## Data to process
Lemma allowed_discard s w : rel (w_db w) (w_db (discard_staged s w)).
Proof using All. exact (allowed_delete_row rel (stg_pk s) (w_db w)). Qed.
Lemma allowed_discards rows w : rel (w_db w) (w_db (foldl (λ w s, discard_staged s w) w rows)).
Proof using All.
  revert w. induction rows as [|s rows IH]; intros w; [reflexivity|]. cbn [foldl].
  etransitivity; [apply allowed_discard|apply IH].
Qed.
Lemma allowed_stage u user term token now w : rel (w_db w) (w_db (stage_upload available u user term token now w).2).
Proof using All.
  unfold stage_upload. destruct term as [t|]; [|reflexivity]. destruct (upload_error u); [reflexivity|]. cbv zeta.
  match goal with |- context [create_unique ?c ?mk (w_db ?w1)] =>
    assert (respects rel (create_unique c mk)) as H by allowed; specialize (H (w_db w1));
    unfold exec in H; destruct (create_unique c mk (w_db w1)) as [r db] end. exact H.
Qed.
Lemma allowed_audit_import actor event ttype tid payload : respects rel (audit actor event ttype tid payload).
Proof using All. unfold audit. allowed. Qed.
Lemma allowed_commit token user files i now :
  respects rel (commit_staged ci slugify tokens draws repr parse token user files i now).
Proof using All.
  unfold commit_staged. apply respects_bind; [exact _|apply respects_read; exact _|intros [s|]]; [|apply respects_ret; exact _].
  destruct (stg_term s) as [k|]; [|apply respects_ret; exact _].
  apply respects_bind; [exact _|unfold get_pk; allowed|intros t]. destruct (negb _); [apply respects_ret; exact _|]. cbv zeta.
  apply respects_bind; [exact _|apply respects_read; exact _|intros before].
  apply respects_bind; [exact _|apply load_keeps; exact _|intros rp].
  apply respects_bind; [exact _|apply respects_read; exact _|intros after].
  apply respects_bind; [exact _|unfold consume_staged; allowed|intros _].
  apply respects_bind; [exact _|apply allowed_audit_import|intros; apply respects_ret; exact _].
Qed.
Lemma as_ifo_rel user view w : rel (w_db w) (w_db (view w).2) → rel (w_db w) (w_db (as_ifo user view w).2).
Proof using PreOrder0. intros H. unfold as_ifo. by destruct (_ && _). Qed.
Lemma allowed_staging sid user r w :
  rel (w_db w) (w_db (staging_handle available ci slugify tokens draws repr exn_str parse sid user r w).2).
Proof using All.
  destruct r as [i now|file q token i now|i now|]; cbn [staging_handle]; apply as_ifo_rel.
  - etransitivity; [apply (allowed_discards (select (abandoned now) (db_stagings (w_db w))))|]. cbv zeta.
    change (foldl _ w _) with (sweep_abandoned now w).2. set (w1 := (sweep_abandoned now w).2).
    destruct (staged_for sid user w1) as [s|]; [|reflexivity]. destruct (stg_term s) as [k|]; [|apply allowed_discard].
    pose proof (import_report_keeps ci slugify tokens draws repr parse (stg_stored_path s) k i w1) as Hr.
    destruct (import_report _ _ _ _ _ _ _ _ _ _) as [rp w2]. cbn in *. by subst w2.
  - destruct file as [u|]; [|reflexivity]. destruct (draft_term_from_post q (w_db w)) as [t|]; [|reflexivity]. cbv zeta.
    set (w1 := match staged_for sid user w with Some _ => _ | None => _ end).
    assert (rel (w_db w) (w_db w1)) as H1.
    { unfold w1. destruct (staged_for sid user w) as [s|]; [apply allowed_discard|reflexivity]. }
    etransitivity; [exact H1|].
    pose proof (allowed_stage u (usr_pk user) (Some t) token now w1) as H2.
    destruct (stage_upload _ _ _ _ _ _ _) as [[e|s] w2]; [by destruct e|]. etransitivity; [exact H2|].
    pose proof (import_report_keeps ci slugify tokens draws repr parse (stg_stored_path s) (term_pk t) i w2) as Hr.
    destruct (import_report _ _ _ _ _ _ _ _ _ _) as [[e|rp] w3]; cbn in *; subst w3; [apply allowed_discard|reflexivity].
  - assert (respects rel (atomic (commit_staged ci slugify tokens draws repr parse (w_tokens w !! sid) user (w_files w) i now)))
      as H by (apply respects_atomic; [exact _|apply allowed_commit]). specialize (H (w_db w)). unfold exec in H.
    destruct (atomic _ _) as [r db]. cbn in H. destruct r as [e|[e|[s n]]]; exact H.
  - destruct (staged_for sid user w) as [s|]; [apply allowed_discard|reflexivity].
Qed.
End writes.

(** ** Witness: a sheet uploaded for the draft term, previewed, and committed twice *)
Definition demo_available (name : string) (files : gmap string string) : string := fresh_string name files.
Lemma demo_available_free name files : files !! demo_available name files = None.
Proof. apply fresh_string_fresh. Qed.
Definition demo_parse (path bytes : string) : exn + list (list string) := inr (demo_header :: demo_sheet).
Definition demo_handle : Z → User → staging_request → World → (exn + response) * World :=
  staging_handle demo_available PyStr.lower PyStr.lower (λ i, PyStr.str (Z.of_nat i)) (λ i, Z.of_nat i + 5) id
    (λ _, ""%string) demo_parse.
Definition demo_world : World := {| w_db := demo_db; w_files := ∅; w_tokens := ∅ |}.
Definition previewed : World :=
  (demo_handle 1 demo_officer (SPreview (Some {| up_name := "offerings.csv"; up_bytes := "..." |})
     [("term", "2")]%string "token" 0 (at_ 8 0)) demo_world).2.
Definition loaded : World := (demo_handle 1 demo_officer (SCommit 0 (at_ 9 0)) previewed).2.
Definition loaded_again : World := (demo_handle 1 demo_officer (SCommit 7 (at_ 9 0)) loaded).2.
Lemma demo_world_ok : staging_ok demo_world.
Proof. split; try (by constructor); by intros p ?%not_elem_of_nil. Qed.
Lemma uploads_loaded_once_witness :
  staging_ok loaded_again ∧ imported (w_db loaded_again) = ["1"%string] ∧
  length (db_schedules (w_db loaded_again)) = 3%nat ∧ size (w_files loaded_again) = 0%nat.
Proof.
  split; [|split_and!; vm_compute; reflexivity].
  apply (uploads_loaded_once demo_available PyStr.lower PyStr.lower (λ i, PyStr.str (Z.of_nat i))
    (λ i, Z.of_nat i + 5) id (λ _, ""%string) demo_parse demo_available_free demo_world loaded_again);
    [|exact demo_world_ok].
  eapply rtc_l; [|eapply rtc_l; [|eapply rtc_l; [|apply rtc_refl]]]; by eexists _, _, _.
Defined.
Lemma demo_committable : ∃ s db1, committable PyStr.lower PyStr.lower (λ i, PyStr.str (Z.of_nat i))
  (λ i, Z.of_nat i + 5) demo_parse 1 demo_officer 0 previewed s demo_draft db1.
Proof.
  eexists _, _. split; [vm_compute; reflexivity|reflexivity|vm_compute; reflexivity|reflexivity|].
  exists (demo_header :: demo_sheet). split; [eexists; split; vm_compute; reflexivity|].
  eexists. vm_compute. reflexivity.
Qed.
Lemma import_commit_exact_witness : ∃ s db1,
  import_commit PyStr.lower PyStr.lower (λ i, PyStr.str (Z.of_nat i)) (λ i, Z.of_nat i + 5) id (λ _, ""%string)
    demo_parse 1 demo_officer 0 (at_ 9 0) previewed =
  (inr (Page (PyStr.str (classes_of 2 db1 - classes_of 2 (w_db previewed)))),
   committed 1 demo_officer (at_ 9 0) previewed s demo_draft db1) ∧
  ∀ row, row ∈ demo_sheet → row_known PyStr.lower PyStr.lower demo_draft (header_cols demo_header) whole_file row
    (w_db (committed 1 demo_officer (at_ 9 0) previewed s demo_draft db1)).
Proof.
  destruct demo_committable as (s & db1 & Hc). exists s, db1.
  assert (pk_unique (db_terms (w_db previewed))) as Hu by (vm_compute; repeat constructor; set_solver).
  assert (∀ t, t ∈ db_terms (w_db previewed) → 0 < term_pk t) as Hpos.
  { apply Forall_forall. vm_compute. repeat constructor. }
  destruct (proj1 (import_commit_exact PyStr.lower PyStr.lower (λ i, PyStr.str (Z.of_nat i)) (λ i, Z.of_nat i + 5) id
    (λ _, ""%string) demo_parse 1 demo_officer 0 (at_ 9 0) previewed eq_refl Hu Hpos) s demo_draft db1 Hc) as [H1 H2].
  split; [exact H1|]. apply H2; [|exact demo_told_apart].
  destruct Hc as [_ _ _ _ (rows & (bytes & Hb & _) & _)]. exists bytes. split; [exact Hb|reflexivity].
Defined.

## Assigned task
Please make an exact copy of the lines above from the line with "demo_header) whole_file row" through the line with "destruct demo_committable as", both ends included.

## Answer to this exercise
  ∀ row, row ∈ demo_sheet → row_known PyStr.lower PyStr.lower demo_draft (header_cols demo_header) whole_file row
    (w_db (committed 1 demo_officer (at_ 9 0) previewed s demo_draft db1)).
Proof.
  destruct demo_committable as (s & db1 & Hc). exists s, db1.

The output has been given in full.